Lemma insert_loop_whole node path lo hi t ret notes added :
  insert_loop key_compare key_destroy_func value_destroy_func fresh key value replace node path
    = Some (t, ret, notes, added) ->
  path_threaded path lo hi -> threaded lo node hi -> sorted (inorder node) ->
  Forall (above key) (left_of path) -> Forall (below key) (right_of path) ->
  is_child t = true /\ threaded None t None /\
  inserted (left_of path ++ inorder node ++ right_of path) (inorder t) ret notes added.
Proof.
  revert path lo hi. induction node as [|id k v b l IHl r IHr]; intros path lo hi; [done|].
  cbn [insert_loop]. intros E Hp ((Tl & El) & (Tr & Er)) Hsort Ha Hb.
  cbn [inorder] in Hsort. apply sorted_middle in Hsort as (Hsort & Fl & Fr).
  apply sorted_app in Hsort as (Sl & Sr & _).
  destruct (Z.eqb_spec (key_compare key k) 0) as [E0|E0].
  - injection E as <- <- <- <-. split; [by apply plug_child|]. split.
    + eapply plug_threaded; [exact Hp|]. by apply child_fits.
    + rewrite inorder_plug. cbn [inorder].
      assert (forall x, left_of path ++ (inorder l ++ x :: inorder r) ++ right_of path =
        (left_of path ++ inorder l) ++ x :: (inorder r ++ right_of path)) as Eq.
      { intros x. repeat (rewrite <- app_assoc; cbn [app]). done. }
      rewrite !Eq. exact (InsertedOld _ _ (TreeNode id k v) _ eq_refl E0).
  - destruct (Z.ltb_spec (key_compare key k) 0) as [Hlt|Hge].
    + assert (Forall (below key) (right_of (InLeft id k v b r :: path))) as Hb'.
      { cbn [right_of]. apply Forall_app. split; [|done]. apply Forall_cons. split; [done|].
        eapply below_after; [|exact Fr]. cbn. lia. }
      assert (path_threaded (InLeft id k v b r :: path) lo (Some id)) as Hp'.
      { split; [done|]. by exists hi. }
      assert (left_of path ++ inorder (Child id k v b l r) ++ right_of path =
        left_of (InLeft id k v b r :: path) ++ inorder l ++ right_of (InLeft id k v b r :: path)) as ->.
      { cbn [inorder left_of right_of]. repeat (rewrite <- app_assoc; cbn [app]). done. }
      destruct (is_child l) eqn:Ecl.
      * destruct (push _ _) as [path'|] eqn:Ep; [|done]. cbn [mbind option_bind] in E.
        unfold push in Ep. destruct (_ <? _); [|done]. injection Ep as <-. by eapply IHl.
      * destruct l as [tl|]; [|done]. cbn in El. subst tl.
        destruct (insert_rebalance _ _) as [t'|] eqn:Et; [|done]. cbn [mbind option_bind] in E.
        injection E as <- <- <- <-. eapply insert_rebalance_whole in Et as [[Ei Et] Ec]; [|exact Hp|by split_and!].
        split; [done|]. split; [done|]. rewrite Ei. cbn [inorder xtree_node_new app left_of right_of].
        by apply InsertedNew.
    + assert (Forall (above key) (left_of (InRight id k v b l :: path))) as Ha'.
      { cbn [left_of]. rewrite !Forall_app. split; [done|]. split.
        - eapply above_before; [|exact Fl]. cbn. lia.
        - apply Forall_singleton. unfold above. cbn. lia. }
      assert (path_threaded (InRight id k v b l :: path) (Some id) hi) as Hp'.
      { split; [done|]. by exists lo. }
      assert (left_of path ++ inorder (Child id k v b l r) ++ right_of path =
        left_of (InRight id k v b l :: path) ++ inorder r ++ right_of (InRight id k v b l :: path)) as ->.
      { cbn [inorder left_of right_of]. repeat (rewrite <- app_assoc; cbn [app]). done. }
      destruct (is_child r) eqn:Ecr.
      * destruct (push _ _) as [path'|] eqn:Ep; [|done]. cbn [mbind option_bind] in E.
        unfold push in Ep. destruct (_ <? _); [|done]. injection Ep as <-. by eapply IHr.
      * destruct r as [tr|]; [|done]. cbn in Er. subst tr.
        destruct (insert_rebalance _ _) as [t'|] eqn:Et; [|done]. cbn [mbind option_bind] in E.
        injection E as <- <- <- <-. eapply insert_rebalance_whole in Et as [[Ei Et] Ec]; [|exact Hp|by split_and!].
        split; [done|]. split; [done|]. rewrite Ei. cbn [inorder xtree_node_new app left_of right_of].
        assert (left_of path ++ (inorder l ++ [TreeNode id k v; TreeNode fresh key value]) ++ right_of path =
          (left_of path ++ inorder l ++ [TreeNode id k v]) ++ TreeNode fresh key value :: right_of path) as ->
          by (repeat (rewrite <- app_assoc; cbn [app]); done).
        by apply InsertedNew.
Qed.
End insertion.

(** ** Removal *)

Lemma set_left_thread_ok l t lo hi :
  inorder (set_left_thread l t) = inorder l /\ is_child (set_left_thread l t) = is_child l /\
  (threaded lo l hi -> threaded t (set_left_thread l t) hi) /\
  (end_ok l hi -> end_ok (set_left_thread l t) hi).
Proof.
  revert lo hi. induction l as [|id k v b l IHl r _]; intros lo hi; [done|].
  destruct l as [tl|i ki vi bi ll lr].
  - split_and!; [done|done| |done]. intros ((H1 & H2) & H3). by split.
  - set (l := Child i ki vi bi ll lr) in *.
    change (set_left_thread (Child id k v b l r) t) with (Child id k v b (set_left_thread l t) r).
    destruct (IHl lo (Some id)) as (E & C & T & _). split_and!; [cbn [inorder]; by rewrite E|done| |done].
    intros ((H1 & H2) & H3). split; [|done]. split; [by apply T|].
    destruct (set_left_thread l t); [by cbn in C|done].
Qed.

Lemma set_right_thread_ok l t lo hi :
  inorder (set_right_thread l t) = inorder l /\ is_child (set_right_thread l t) = is_child l /\
  (threaded lo l hi -> threaded lo (set_right_thread l t) t) /\
  (end_ok l lo -> end_ok (set_right_thread l t) lo).
Proof.
  revert lo hi. induction l as [|id k v b l _ r IHr]; intros lo hi; [done|].
  destruct r as [tr|i ki vi bi rl rr].
  - split_and!; [done|done| |done]. intros (H1 & H2 & H3). by split.
  - set (r := Child i ki vi bi rl rr) in *.
    change (set_right_thread (Child id k v b l r) t) with (Child id k v b l (set_right_thread r t)).
    destruct (IHr (Some id) hi) as (E & C & T & _). split_and!; [cbn [inorder]; by rewrite E|done| |done].
    intros (H1 & H2 & H3). split; [done|]. split; [by apply T|].
    destruct (set_right_thread r t); [by cbn in C|done].
Qed.

(** A tree that is empty or starts with a node. *)
Definition root_ok (t : link) : Prop := end_ok t None.

Lemma child_root t : is_child t = true -> root_ok t.
Proof. by destruct t. Qed.

Lemma relink_whole path l lo hi t :
  relink path l = Some t -> path_threaded path lo hi -> fits path lo l hi -> root_ok (plug path l) ->
  whole t (left_of path ++ inorder l ++ right_of path) /\ root_ok t.
Proof.
  intros E Hp Hf Hr. destruct path as [|f path].
  - injection E as <-. split; [|done]. by apply (plug_whole [] lo hi).
  - destruct f as [id k v b r|id k v b l']; cbn [relink] in E.
    + destruct (parent_step _ _ _ _ _ (b + 1) Hp Hf) as (lo' & hi' & Hp' & Ht' & <-).
      eapply remove_rebalance_whole in E as [E C]; [|done|exact Ht']. split; [done|by apply child_root].
    + destruct (parent_step _ _ _ _ _ (b - 1) Hp Hf) as (lo' & hi' & Hp' & Ht' & <-).
      eapply remove_rebalance_whole in E as [E C]; [|done|exact Ht']. split; [done|by apply child_root].
Qed.

Definition in_left (f : frame) : Prop := if f is InLeft _ _ _ _ _ then True else False.

Lemma left_of_spine spine path : Forall in_left spine -> left_of (spine ++ path) = left_of path.
Proof. induction 1 as [|[] spine H _ IH]; [done|done|done]. Qed.

Lemma right_of_app spine path : right_of (spine ++ path) = right_of spine ++ right_of path.
Proof.
  induction spine as [|[] spine IH]; [done|..]; cbn [app right_of]; rewrite IH; [|done].
  repeat (rewrite <- app_assoc; cbn [app]). done.
Qed.

(** The path down the left edge. *)
Lemma find_next_whole next path lo hi n path2 :
  find_next next path = Some (n, path2) -> is_child next = true ->
  path_threaded path lo hi -> threaded lo next hi -> exists spine hi2,
    path2 = spine ++ path /\ Forall in_left spine /\ path_threaded path2 lo hi2 /\ threaded lo n hi2 /\
    inorder next = inorder n ++ right_of spine /\
    match n with Child _ _ _ _ (Thread _) _ => True | _ => False end.
Proof.
  revert path hi. induction next as [|id k v b l IHl r _]; intros path hi E Hc Hp Ht; [done|].
  destruct l as [tl|i ki vi bi ll lr].
  - cbn in E. injection E as <- <-. exists [], hi. cbn [app right_of]. rewrite app_nil_r. by split_and!.
  - set (l := Child i ki vi bi ll lr) in *. destruct Ht as ((Tl & El) & Tr & Er).
    assert (E' : (path ← push (InLeft id k v b r) path; find_next l path) = Some (n, path2)) by exact E.
    unfold push in E'. destruct (_ <? _); [|done]. cbn [mbind option_bind] in E'.
    assert (path_threaded (InLeft id k v b r :: path) lo (Some id)) as Hp' by (split; [done|by exists hi]).
    destruct (IHl _ _ E' eq_refl Hp' Tl) as (spine & hi2 & -> & Hf & Hp2 & Tn & Ei & Hn).
    exists (spine ++ [InLeft id k v b r]), hi2. rewrite <- app_assoc. cbn [app]. split; [done|].
    split; [apply Forall_app; split; [done|by apply Forall_singleton]|]. split; [done|]. split; [done|].
    split; [|done]. cbn [inorder]. rewrite Ei, right_of_app. cbn [right_of]. rewrite app_nil_r.
    by rewrite <- app_assoc.
Qed.

(** Another ancestor at the turn of the path. *)
Lemma spine_turn spine f f' path lo lo' hi :
  Forall in_left spine -> path_threaded (spine ++ f :: path) lo hi ->
  (forall hi, path_threaded (f :: path) lo hi -> path_threaded (f' :: path) lo' hi) ->
  path_threaded (spine ++ f' :: path) lo' hi.
Proof.
  intros Hs. revert hi. induction Hs as [|[] spine H _ IH]; intros hi Hp Hf; [by apply Hf| |done].
  destruct Hp as (-> & x & H1 & H2). split; [done|]. exists x. split; [done|by apply IH].
Qed.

• [WHAT YOU HAVE TO DO]: Starting with the first line of the listing above, copy each line exactly until you have copied the line containing "Forall (above key) (left_of path)". Stop there.

• [SOLUTION BELOW]:
Lemma insert_loop_whole node path lo hi t ret notes added :
  insert_loop key_compare key_destroy_func value_destroy_func fresh key value replace node path
    = Some (t, ret, notes, added) ->
  path_threaded path lo hi -> threaded lo node hi -> sorted (inorder node) ->
  Forall (above key) (left_of path) -> Forall (below key) (right_of path) ->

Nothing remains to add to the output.